2, Feb, 22

New Neon Dynasty Lands Make Wrenn and Six Ban-Worthy

Share on facebook
Share on twitter
Share on whatsapp
Article at a Glance

Wrenn and Six is $90.00 for a reason. It is a busted Magic: the Gathering card. And it just got a big buff from a new land cycle from Kamigawa: Neon Dynasty.

Wizards of the Coast already banned Wrenn and Six in Legacy. Now, because Wrenn and Six’s synergies with new Kamigawa cards, there’s a change WOTC will ban it in Modern too.

Wrenn and Six

Wrenn and Six | Wizards of the Coast

Two-mana Planeswalkers are dangerous territory when it comes to MTG game design. Planeswalkers in general, are difficult permanents to remove. And when your opponent plays a Planeswalker on Turn 2, before you’ve had a chance to play out creatures to pressure its loyalty, the game will quickly get out of hand.

Multiple top-tier Modern decks, like Jund and Indomitable Creativity, already play Wrenn and Six. And there are decks that play four colors to play Wrenn, Teferi, Time Raveler, and Omnath, Locus of Creation together.

All of those decks will only get better with the new lands from Neon Dynasty. And there’s a good chance that new decks will surface, centered around Wrenn and the new lands. So without further ado, let’s take a look at the channel lands from Kamigawa: Neon Dynasty.

The Channel Lands of Neon Dynasty

You can discard a card with channel, rather than playing it, to gain an alternate ability. As channel is an activated ability, it gets around traditional Counterspells.

Channel also plays well with graveyard-based effects. And that’s where Wrenn and Six comes in. Once you discard a channel land, you can use Wrenn and Six’s +1 ability to return the channel land from your graveyard to your hand.

As long as Wrenn and Six stick on the board, you have consistent access to these effects. Otawara can return an artifact, creature, enchantment, or planeswalker to its owner’s hand. Sokenzan makes tokens that can protect Wrenn and Six. And if Wrenn and Six dies, Takenuma can return it from your graveyard to your hand.

These lands are good for multiple reasons.

While normally drawing two legendary cards is a bad thing, because you can only play one due to the legend rule, channel lets you discard the surplus legendary card for a useful effect.

All of the legendary channel lands come into play untapped. This gives them an extremely low deckbuilding cost, as they can essentially replace a basic land.

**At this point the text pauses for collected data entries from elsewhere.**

(* ===== verification/Lifecycle.v ===== *)
(** * Creation, death and the clock as steps of the system

    [create], [kill] and the clock interrupt: what they do to stacks and
    heap, to the entries of the other processes and to the mailboxes, on
    every branch. *)

From stdpp Require Import base numbers functions list gmap.
From S2P Require Import Prelude Kernel Spinlock Queue Memory CString Thread Proc ProcOps Message Interrupt.
From S2P Require Import Effects.

(** ** Stacks *)

Definition stack_byte (p : pcb) (x : Z) : Prop := inb (p_stkbase p, roundmb (u32 (p_stklen p))) x.

(** Every live process but the null processes owns its stack, and no two
    stacks overlap. *)
Record stacks_ok (k : kernel) (FL : Z -> list block) : Prop := {
  st_owned : forall y p, 4 <= y -> nthZ (proctab k) y = Some p -> p_state p <> PRFREE -> exists n, owns_stack k FL p n;
  st_apart : forall y z p q x, 4 <= y -> 4 <= z -> y <> z ->
    nthZ (proctab k) y = Some p -> p_state p <> PRFREE -> nthZ (proctab k) z = Some q -> p_state q <> PRFREE ->
    stack_byte p x -> stack_byte q x -> False
}.

(** Nobody's heap has a byte of an owned stack. *)
Lemma stack_not_free k FL p n x : heaps_wf k FL -> owns_stack k FL p n -> stack_byte p x -> ~ free_byte FL x.
Proof.
  intros Hhs (_ & Hn & Hb & Hno) Hx (i & Hi & Hc). destruct (decide (i = n)) as [->|Hne]; [by apply (Hno x)|].
  exact (block_of_other k FL n i _ x Hhs Hb Hx Hi Hne Hc).
Qed.

Lemma owns_stack_move k k' FL FL' p q n :
  owns_stack k FL p n -> p_stkbase q = p_stkbase p -> p_stklen q = p_stklen p ->
  (forall n b, block_of k n b -> block_of k' n b) ->
  (forall x, stack_byte p x -> ~ covers (FL' n) x) -> owns_stack k' FL' q n.
Proof. intros (H1 & H2 & H3 & _) E1 E2 Hb Hno. unfold owns_stack. rewrite E1, E2. auto. Qed.

(** Operations that move no stack and take no memory. *)
Lemma stacks_ok_carried k k' FL (R : pcb -> pcb -> Prop) :
  (forall p q, R p q -> p_stkbase q = p_stkbase p /\ p_stklen q = p_stklen p /\ (p_state p = PRFREE -> p_state q = PRFREE)) ->
  entries (fun _ => True) R k k' -> lenZ (proctab k') = lenZ (proctab k) ->
  (forall n b, block_of k n b -> block_of k' n b) -> stacks_ok k FL -> stacks_ok k' FL.
Proof.
  intros HR He Hlen Hb [S1 S2].
  assert (forall y q, nthZ (proctab k') y = Some q -> p_state q <> PRFREE -> exists p, nthZ (proctab k) y = Some p /\
    p_state p <> PRFREE /\ p_stkbase q = p_stkbase p /\ p_stklen q = p_stklen p) as Hinv.
  { intros y q Hq Hs. destruct (nthZ_lt_Some (proctab k) y) as [p Hp]; [rewrite <- Hlen; by eapply nthZ_Some_lt|].
    destruct (He y p I Hp) as (q' & Hq' & HR'). replace q' with q in HR' by congruence.
    destruct (HR p q HR') as (E1 & E2 & E3). exists p. split; [done|]. split; [auto|done]. }
  constructor.
  - intros y q Hy Hq Hs. destruct (Hinv y q Hq Hs) as (p & Hp & Hsp & E1 & E2).
    destruct (S1 y p Hy Hp Hsp) as [n Hn]. exists n. eapply owns_stack_move; [done..|]. apply Hn.
  - intros y z p q x Hy Hz Hyz Hp Hsp Hq Hsq. destruct (Hinv y p Hp Hsp) as (p' & Hp' & Hsp' & E1 & E2).
    destruct (Hinv z q Hq Hsq) as (q' & Hq' & Hsq' & E3 & E4). unfold stack_byte. rewrite E1, E2, E3, E4.
    by apply (S2 y z p' q' x).
Qed.

(** The well-formedness of clock and tables, apart from the heap. *)
Record steady (k k' : kernel) : Prop := {
  sd_clock : clock_wf k -> clock_wf k';
  sd_shape : shaped k -> shaped k';
  sd_nextpid : 0 <= nextpid k < NPROC -> 0 <= nextpid k' < NPROC
}.

#[export] Instance steady_preorder : PreOrder steady.
Proof. split; [by intros k|]. intros k k1 k' [A1 A2 A3] [B1 B2 B3]. constructor; auto. Qed.

Lemma frame_steady k k' : frame k k' -> steady k k'.
Proof. intros [_ _ ? ? E]. constructor; [done|done|by rewrite E]. Qed.

Lemma steady_heap k m f n : steady k (set_numproc n (set_memory m (set_freelist f k))).
Proof. constructor; [intros [W1 W2 W3 W4]; by constructor|done|done]. Qed.

Section Lifecycle.
Context (QL : Z -> Z) (RQ : Z -> Z -> Z) (MQ : Z -> Z) `{Layout}.
Local Abbreviation kinv := (sched_inv (queues_at QL) RQ).
Local Abbreviation mail_inv := (mail_inv QL RQ MQ).
Local Abbreviation sys_inv := (sys_inv QL RQ MQ).
Local Abbreviation mbox := (mbox MQ).

(** A process that is in no queue dies. *)
Lemma mail_freed k L k' L' x p :
  mail_inv k L -> lenZ (proctab k) = NPROC -> nthZ (proctab k) x = Some p ->
  proctab k' = updZ x (set_p_state PRFREE p) (proctab k) -> locktab k' = locktab k -> nextqueue k' = nextqueue k ->
  (forall i, 0 <= i < NPROC -> L' (MQ i) = L (MQ i)) -> (forall i, 0 <= i < NPROC -> x ∉ L (MQ i)) ->
  mail_inv k' L' /\ same_mail MQ k L k' L'.
Proof.
  intros Hm Hlen Hp E1 E2 E3 HL Hx. split; [|split; [|done]].
  - apply (mail_upd QL RQ MQ k L k' L' x p (set_p_state PRFREE p)); try done; [|apply (mi_flag _ _ _ _ _ Hm x p Hp)].
    intros i Hir Hin. by destruct (Hx i Hir).
  - intros i Hir. rewrite (mbox_upd MQ k L k' L' x p (set_p_state PRFREE p) Hp E1 eq_refl HL Hlen i Hir).
    case_decide; [subst|done]. unfold Message.mbox. by rewrite Hp.
Qed.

Read More: The White Scavenging Ooze From Kamigawa: Neon Dynasty

Boseiju, Who Endures

Boseiju, Who Endures, deserves a special mention, as it is one of the best cards to come out of the new set. It can destroy an artifact, enchantment, or nonbasic land for just 1-2 mana.

In some ways, Boseiju reminds me of Ghost Quarter, in that it can destroy an opponent’s land in exchange for playing a new land out of their deck.

The problem with this, especially in Modern, is that decks don’t play many lands with basic land typings. If a player uses Boseiju enough times, such as looping it back to your hand with Wrenn and Six each turn, it will deplete an opponent’s deck of its basic land typings.

At that point, Boseiju becomes a Wasteland of sorts. It can destroy artifacts, enchantments, and nonbasic lands, and give your opponent nothing in return.

Boseiju, Who Endures, is a massive buff to any Wrenn and Six deck. And it may push Wrenn and Six over the limit of acceptability.